Task statement:
Below are the records; give again exactly the line with "cbn [split app].", the line with "Lemma split_lines c", and each line that lies between them, and nothing besides.

Data to use:
Lemma decimal_loop_spec fuel : forall digits count v,
  (length (to_decimal v) <= fuel)%nat -> (count + length (to_decimal v) <= length digits)%nat ->
  exists digits', Writer.decimal_loop fuel digits count v = Ret (digits', (count + length (to_decimal v))%nat)
    /\ length digits' = length digits
    /\ take (count + length (to_decimal v)) digits' = take count digits ++ reverse (to_decimal v).
Proof.
  induction fuel as [|fuel IH]; intros digits count v; rewrite to_decimal_digits, length_app; cbn [length Writer.decimal_loop];
    [lia|].
  intros Hf Hfit. rewrite store_Ret by lia.
  assert (Hz : v / 10 = 0 <-> v < 10) by (split; intros; div_lia).
  set (d := 48 + v mod 10) in *.
  assert (Htake : take (count + 1) (<[count := d]> digits) = take count digits ++ [d]).
  { rewrite Nat.add_1_r. apply take_insert_end. lia. }
  case_decide as Hv; [rewrite decide_True in * by lia|rewrite decide_False in * by lia].
  - cbn [length]. eexists. split; [done|]. rewrite length_insert. split; [done|]. exact Htake.
  - destruct (IH (<[count := d]> digits) (count + 1)%nat (v / 10)) as (digits'&Heq&Hlen&Htk);
      [lia|rewrite length_insert; lia|].
    rewrite length_insert in Hlen. exists digits'. rewrite Heq. split; [do 2 f_equal; lia|]. split; [done|].
    replace (count + (length (to_decimal (v / 10)) + 1))%nat with (count + 1 + length (to_decimal (v / 10)))%nat by lia.
    by rewrite Htk, Htake, reverse_snoc, <-app_assoc.
Qed.

Lemma decimal_writes w s n v : wrote w s n -> v <= U64_MAX ->
  (length s + length (to_decimal v) <= n)%nat -> writes (Writer.decimal w v) (s ++ to_decimal v) n.
Proof.
  intros Hw Hv Hfit. unfold Writer.decimal. pose proof (to_decimal_u64 v Hv) as Hlen.
  destruct (decimal_loop_spec 21 (replicate 20 0) 0 v) as (digits&->&Hl&Ht); [lia|rewrite length_replicate; lia|].
  rewrite length_replicate in Hl. cbn [Nat.add] in *. rewrite slice_to_Ret by lia.
  rewrite Ht, take_0, app_nil_l, reverse_involutive. by apply put_writes.
Qed.

(** Code that writes [s] into an output of [n] bytes. *)
Definition finishes (e : Exec (nat * list N)) (s : list N) (n : nat) : Prop :=
  exists out, e = Ret (length s, out) /\ length out = n /\ take (length s) out = s.

Lemma writes_finishes e s n (k : Writer.t -> Exec (nat * list N)) s' :
  writes e s n -> (forall w, wrote w s n -> finishes (k w) s' n) -> finishes (let! w := e in k w) s' n.
Proof. destruct e as [w|]; [auto|done]. Qed.

Lemma manifest_text_eq m v :
  manifest_text m v
  = ((((((((((((([] ++ HEADER) ++ SlotManifest.newline "version=") ++ v)
      ++ SlotManifest.newline "rollback-index=") ++ to_decimal (SlotManifest.rollback_index m))
      ++ SlotManifest.newline "kernel-sha256=") ++ hex_text (PayloadDigest.sha256 (SlotManifest.kernel m)))
      ++ SlotManifest.newline "kernel-size=") ++ to_decimal (PayloadDigest.size (SlotManifest.kernel m)))
      ++ SlotManifest.newline "init-sha256=") ++ hex_text (PayloadDigest.sha256 (SlotManifest.init m)))
      ++ SlotManifest.newline "init-size=") ++ to_decimal (PayloadDigest.size (SlotManifest.init m))) ++ [10].
Proof.
  unfold manifest_text, manifest_lines, entry. cbn [mbind list_bind]. rewrite app_nil_r.
  by repeat (rewrite <-app_assoc || rewrite app_nil_l).
Qed.

Lemma valid_version_spec v : valid_version v = true <-> v <> [] /\ (length v <= 32)%nat /\ Forall version_byte v.
Proof. unfold valid_version. rewrite !andb_true_iff, !bool_decide_eq_true. unfold MAX_VERSION_BYTES. tauto. Qed.

Lemma manifest_text_length m v : manifest_ok m v -> (length (manifest_text m v) <= 318)%nat.
Proof.
  intros [(_&Hv&_)%valid_version_spec _ _ Hr [[_ Hk] [Hkl _]] [[_ Hi] [Hil _]]]. rewrite manifest_text_eq, !length_app, !hex_text_length, Hkl, Hil.
  pose proof (to_decimal_u64 _ Hr). pose proof (to_decimal_u64 _ Hk). pose proof (to_decimal_u64 _ Hi).
  repeat match goal with |- context [length (SlotManifest.newline ?s)] =>
    let n := eval vm_compute in (length (SlotManifest.newline s)) in change (length (SlotManifest.newline s)) with n end.
  change (length HEADER) with 20%nat. cbn [length]. lia.
Qed.

Lemma encode_text_spec m v output : manifest_ok m v -> length output = MAX_MANIFEST_TEXT ->
  finishes (SlotManifest.encode_text m output) (manifest_text m v) MAX_MANIFEST_TEXT.
Proof.
  intros Hok Ho. pose proof (manifest_text_length m v Hok) as Hlen. rewrite manifest_text_eq in *.
  destruct Hok as [Hv Hb Hl Hr [[_ Hk] [Hkl Hkb]] [[_ Hi] [Hil Hib]]].
  apply valid_version_spec in Hv as (_&Hv&_).
  unfold SlotManifest.encode_text, SlotManifest.version.
  assert (Hver : slice_to (SlotManifest.version_bytes m) (N.to_nat (SlotManifest.version_length m)) = Ret v).
  { rewrite Hl, Hb, Nat2N.id, slice_to_Ret by (rewrite length_app; lia). by rewrite take_app_length. }
  assert (H0 : wrote (Writer.mk output 0) [] MAX_MANIFEST_TEXT) by done.
  unfold MAX_MANIFEST_TEXT in *. rewrite !length_app, !hex_text_length, Hkl, Hil in Hlen.
  repeat (rewrite ?Hver; eapply writes_finishes;
    [first [apply put_writes | apply decimal_writes | apply hex_writes]; try eassumption;
     rewrite ?length_app, ?hex_text_length, ?Hkl, ?Hil; cbn [length]; lia|intros ? Hw; clear H0; rename Hw into H0]).
  destruct H0 as (Hlw&Hnw&Htw). eexists. by rewrite Hlw.
Qed.

(** ** Reading *)

Lemma split_nosep c s : c ∉ s -> split c s = [s].
Proof.
  induction s as [|x s IH]; [done|]. rewrite not_elem_of_cons. intros [Hx Hs]. cbn [split].
  rewrite decide_False by done. by rewrite IH.
Qed.

Lemma split_sep c s rest : c ∉ s -> split c (s ++ c :: rest) = s :: split c rest.
Proof.
  induction s as [|x s IH]; [cbn; by rewrite decide_True|]. rewrite not_elem_of_cons. intros [Hx Hs].
  cbn [split app]. rewrite decide_False by done. by rewrite IH.
Qed.

Lemma lines_join c (ls : list (list N)) :
  mjoin (cons c <$> ls) ++ [c] = c :: (ls ≫= fun l => l ++ [c]).
Proof.
  induction ls as [|l ls IH]; [done|]. rewrite fmap_cons, bind_cons.
  change (mjoin ((c :: l) :: ?r)) with (c :: l ++ mjoin r). rewrite <-app_comm_cons, <-app_assoc, IH.
  by rewrite <-app_assoc.
Qed.

Lemma lines_end c (ls : list (list N)) : ls <> [] -> exists s, (ls ≫= fun l => l ++ [c]) = s ++ [c].
Proof.
  intros Hne. destruct (exists_last Hne) as (ls'&l&->). rewrite bind_app, bind_singleton.
  eexists. by rewrite app_assoc.
Qed.

(** The pieces of a text are its lines. *)
Lemma split_lines c s (ls : list (list N)) : ls <> [] -> Forall (fun l => c ∉ l) ls ->
  split c s = ls <-> s ++ [c] = ls ≫= fun l => l ++ [c].
Proof.
  intros Hne Hls. split.
  - intros Hs. pose proof (split_join c s) as Hj. rewrite Hs in Hj.
    pose proof (lines_join c ls) as Hl. rewrite Hj in Hl. by injection Hl.
  - revert s. induction Hls as [|l ls Hl Hls IH]; intros s; [done|]. rewrite bind_cons.
    destruct (decide (ls = [])) as [->|Hne'].
    { cbn [mbind list_bind]. rewrite app_nil_r. intros [-> _]%app_inj_tail. by apply split_nosep. }
    destruct (lines_end c ls Hne') as [t Ht]. rewrite Ht, !app_assoc.
    intros [-> _]%app_inj_tail. rewrite <-app_assoc. cbn [app]. rewrite split_sep by done. f_equal.
    by apply IH.
Qed.

Lemma strip_newline_spec s s' : strip_newline s = Some s' <-> s = s' ++ [10].
Proof.
  unfold strip_newline. split.
  - destruct (reverse s) as [|x r] eqn:Hr; [done|]. case_decide as Hx; [|done]. intros [= <-].
    by rewrite <-Hx, <-reverse_cons, <-Hr, reverse_involutive.
  - intros ->. by rewrite reverse_snoc, reverse_involutive, decide_True.
Qed.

Answer to this problem:
  cbn [split app]. rewrite decide_False by done. by rewrite IH.
Qed.

Lemma lines_join c (ls : list (list N)) :
  mjoin (cons c <$> ls) ++ [c] = c :: (ls ≫= fun l => l ++ [c]).
Proof.
  induction ls as [|l ls IH]; [done|]. rewrite fmap_cons, bind_cons.
  change (mjoin ((c :: l) :: ?r)) with (c :: l ++ mjoin r). rewrite <-app_comm_cons, <-app_assoc, IH.
  by rewrite <-app_assoc.
Qed.

Lemma lines_end c (ls : list (list N)) : ls <> [] -> exists s, (ls ≫= fun l => l ++ [c]) = s ++ [c].
Proof.
  intros Hne. destruct (exists_last Hne) as (ls'&l&->). rewrite bind_app, bind_singleton.
  eexists. by rewrite app_assoc.
Qed.

(** The pieces of a text are its lines. *)
Lemma split_lines c s (ls : list (list N)) : ls <> [] -> Forall (fun l => c ∉ l) ls ->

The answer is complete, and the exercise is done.